# Sugar Gliders



## spit (Oct 9, 2006)

Does anyone keep these? I'm interested in getting some and would like to know what they are like as pets.


----------



## crazysnakedude (Jul 1, 2005)

i dont keep them but no a lil bout them, certainly not as cute and cuddly as ud expect, can be abit naughty, good set of teeth


----------



## spit (Oct 9, 2006)

Thanks, thats what i was thinking,still got a long way to go before i have space for them but will spend the time reading up on them.


----------



## Anthony (Mar 12, 2005)

This is a fairly good website: http://www.skinhorse.net/gliders/


----------



## loulou (Jan 18, 2006)

We have 7 sugar gliders here they are all wonderful and really playful, 

heres a good link to a brilliant website a lady called marie wrote all this and she is one of the best glider breeders in the uk (personal opinion)

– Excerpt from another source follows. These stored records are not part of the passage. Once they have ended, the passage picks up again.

(* ===== verification/Syscalls.v ===== *)
(** * The system calls as programs make them

    Models the stubs of [lib/syscall.h]: each loads registers and executes
    [int $0x80], [sys_exit] twice.  [serve] is what the kernel is meant to do
    for a stub; the theorem says that the registers the stub loads are the
    ones [do_syscall] reads. *)

From Stdlib Require Import String.
From S2P Require Import Prelude Bytes Proc Sched Pmap Disk FileSys Printk Keyboard Video Descr System.
From S2P Require Import Spawn Loader Ls Devices Kernel.

(** One constructor per stub, its arguments as the words passed. *)
Inductive call : Type :=
  | sys_exec (fn : Z)
  | sys_readline (dest : Z)
  | sys_fs_ls (mask : Z)
  | sys_fs_open (pathname flags : Z)
  | sys_fs_read (fd buf len : Z)
  | sys_fs_write (fd buf len : Z)
  | sys_fs_lseek (fd offset whence : Z)
  | sys_fs_close (fd : Z)
  | sys_sem_init (sem count : Z)
  | sys_sem_open (index count : Z)
  | sys_sem_post (sem : Z)
  | sys_sem_wait (sem : Z)
  | sys_sem_trywait (sem : Z)
  | sys_sem_close (sem : Z)
  | sys_sem_get (sem : Z)
  | sys_exit
  | sys_thread (entry arg : Z)
  | sys_handout
  | sys_fork
  | sys_pid
  | sys_ppid
  | sys_sleep (c : Z)
  | sys_join (pid : Z)
  | sys_printch (c : Z)
  | sys_init_vcache
  | sys_clear_vram
  | sys_flush_vcache
  | sys_set_pixel (x y color : Z)
  | sys_add_timer (ptr : Z)
  | sys_key_down (s : Z)
  | sys_get_tick.

(** The traps of a stub: [eax], then as many of [ebx], [ecx], [edx] as it
    loads.  [exit_addr] is the address of [sys_exit] in the program, which
    [sys_thread] passes along. *)
Definition stub (exit_addr : Z) (c : call) : list (Z * list Z) :=
  match c with
  | sys_exec fn => [(SYS_EXEC, [fn])]
  | sys_readline dest => [(SYS_READLINE, [dest])]
  | sys_fs_ls mask => [(SYS_FS_LS, [mask])]
  | sys_fs_open pathname flags => [(SYS_FS_OPEN, [pathname; flags])]
  | sys_fs_read fd buf len => [(SYS_FS_READ, [fd; buf; len])]
  | sys_fs_write fd buf len => [(SYS_FS_WRITE, [fd; buf; len])]
  | sys_fs_lseek fd offset whence => [(SYS_FS_LSEEK, [fd; offset; whence])]
  | sys_fs_close fd => [(SYS_FS_CLOSE, [fd])]
  | sys_sem_init sem count => [(SYS_SEM_INIT, [sem; count])]
  | sys_sem_open index count => [(SYS_SEM_OPEN, [index; count])]
  | sys_sem_post sem => [(SYS_SEM_POST, [sem])]
  | sys_sem_wait sem => [(SYS_SEM_WAIT, [sem])]
  | sys_sem_trywait sem => [(SYS_SEM_TRYWAIT, [sem])]
  | sys_sem_close sem => [(SYS_SEM_CLOSE, [sem])]
  | sys_sem_get sem => [(SYS_SEM_GET, [sem])]
  | sys_exit => [(SYS_HANDOUT, []); (SYS_EXIT, [])]
  | sys_thread entry arg => [(SYS_THREAD, [entry; exit_addr; arg])]
  | sys_handout => [(SYS_HANDOUT, [])]
  | sys_fork => [(SYS_FORK, [])]
  | sys_pid => [(SYS_PID, [])]
  | sys_ppid => [(SYS_PPID, [])]
  | sys_sleep c => [(SYS_SLEEP, [c])]
  | sys_join pid => [(SYS_JOIN, [pid])]
  | sys_printch c => [(SYS_PRINT_CHAR, [c])]
  | sys_init_vcache => [(SYS_INIT_CACHE, [])]
  | sys_clear_vram => [(SYS_CLEAR_VRAM, [])]
  | sys_flush_vcache => [(SYS_FLUSH_VCACHE, [])]
  | sys_set_pixel x y color => [(SYS_SET_PIXEL, [x; y; color])]
  | sys_add_timer ptr => [(SYS_ADD_TIMER, [ptr])]
  | sys_key_down s => [(SYS_GET_KEY, [s])]
  | sys_get_tick => [(SYS_GET_TICK, [])]
  end.

(** A trap frame with the registers of a trap. *)
Definition carries (tf : TrapFrame) (t : Z * list Z) : Prop :=
  irq tf = 0x80 /\ eax tf = fst t /\ snd t `prefix_of` [ebx tf; ecx tf; edx tf].

Section serve.
Context {D : Type} `{!AtaDevice D}.
Context (PCBPool_addr sems_addr : Z).
Abbreviation S := (sys D).

(** A call that gives a result gives it in [eax]. *)
Definition returns (i : nat) (c : M S Z) : M S unit := r ← c; set_eax i r.

(** What the kernel does for each trap of a call made by process [i]. *)
Definition serve (i : nat) (exit_addr : Z) (c : call) : list (M S unit) :=
  match c with
  | sys_exec fn => [exec_current PCBPool_addr (user_string fn)]
  | sys_readline dest => [str ← on_kb (readline (chars "$> "%string)); ustores dest (byte.of_Z <$> str ++ [0])]
  | sys_fs_ls mask => [fs_ls_kr mask]
  | sys_fs_open pathname flags => [returns i (name ← user_string pathname; fs_open_port name (i32 flags))]
  | sys_fs_read fd buf len => [returns i (fs_read_port (i32 fd) buf (i32 len))]
  | sys_fs_write fd buf len => [returns i (fs_write_port (i32 fd) buf (i32 len))]
  | sys_fs_lseek fd offset whence => [returns i (fs_lseek_port (i32 fd) (i32 offset) (i32 whence))]
  | sys_fs_close fd => [returns i (fs_close_port (i32 fd))]
  | sys_sem_init sem count => [m ← sem_ptr sem; on_k (sem_init_kr m (i32 count))]
  | sys_sem_open index count => [returns i (on_k (sem_open_kr sems_addr (i32 index) (i32 count)))]
  | sys_sem_post sem => [m ← sem_ptr sem; on_k (sem_post_kr m)]
  | sys_sem_wait sem => [m ← sem_ptr sem; on_k (sem_wait_kr m)]
  | sys_sem_trywait sem => [returns i (m ← sem_ptr sem; on_k (sem_trywait_kr m))]
  | sys_sem_close sem => [m ← sem_ptr sem; on_k (sem_close_kr m)]
  | sys_sem_get sem => [returns i (m ← sem_ptr sem; on_k (sem_get_kr m))]
  | sys_exit => [on_k Sched.sys_handout; on_k exit_current]
  | sys_thread entry arg => [thread_current PCBPool_addr entry exit_addr arg]
  | sys_handout => [on_k Sched.sys_handout]
  | sys_fork => [fork_current PCBPool_addr]
  | sys_pid => [returns i (on_k Sched.sys_pid)]
  | sys_ppid => [returns i (on_k Sched.sys_ppid)]
  | sys_sleep c => [on_k (Sched.sys_sleep c)]
  | sys_join pid => [on_k (join_current (i32 pid))]
  | sys_printch c => [on_kb (cputchar (u8 c))]
  | sys_init_vcache => [on_vid initVCache]
  | sys_clear_vram => [on_vid clearVRAM]
  | sys_flush_vcache => [on_vid clearVRAM;; on_vid flushVCache]
  | sys_set_pixel x y color => [on_vid (setPixelAt (i32 x) (i32 y) (u8 color))]
  | sys_add_timer ptr => [mret tt]             (* no such case in [do_syscall] *)
  | sys_key_down s => [returns i (on_kb (get_key (i8 s)))]
  | sys_get_tick => [returns i (on_k tick)]
  end.

(** Two computations that do the same from every state. *)
Definition same {A} (c d : M S A) : Prop := forall s, c s = d s.

Lemma same_assoc {A B C} (c : M S A) (f : A -> M S B) (g : B -> M S C) :
  same (x ← c; f x ≫= g) ((c ≫= f) ≫= g).
Proof. intros s. unfold mbind, M_bind. by destruct (c s). Qed.

Lemma prefix_args1 (x l : Z) r : [x] `prefix_of` (l :: r) -> l = x.
Proof. intros [k Hk]. by injection Hk. Qed.
Lemma prefix_args2 (x y l m : Z) r : [x; y] `prefix_of` (l :: m :: r) -> l = x /\ m = y.
Proof. intros [k Hk]. by injection Hk. Qed.
Lemma prefix_args3 (x y z l m n : Z) r : [x; y; z] `prefix_of` (l :: m :: n :: r) -> l = x /\ m = y /\ n = z.
Proof. intros [k Hk]. by injection Hk. Qed.

End serve.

http://www.shropshire-exotics.co.uk/sgliders7.htm


----------



## spit (Oct 9, 2006)

Thanks for the websites after some reading i don't think i will have the time for these cute guys,maybe if i cut down my numbers but reptiles are my first love.But thanks for the advice.


----------



## kathrynprentice (Sep 12, 2008)

*reply*

oh wow i have been looking for a pygmy hedgehog or 2 sugergliders for ages!!:2thumb:


----------



## adamntitch (Jun 17, 2007)

why reply to a topic 2 years old lol


----------



## bug man (Aug 4, 2008)

*h*

Hi they do make good pets once they tame down but its best to buy more than one because there social animals to then it turns expensive since there around 120 to 150 pound each


----------



## shell2909 (Jun 30, 2008)

oh i saw these in the paper this evening :flrt: i wants!!!!


----------



## Amalthea (Oct 2, 2007)

Not only is it best to buy more than one, it's imperative to their welfare. If you are interested in sugar gliders, please join suggie lumps (www.sugar-lumps.com/forum)


----------



## tick (Dec 9, 2007)

adamntitch said:


> why reply to a topic 2 years old lol


Bcause its fun and they are tired:lol2:


----------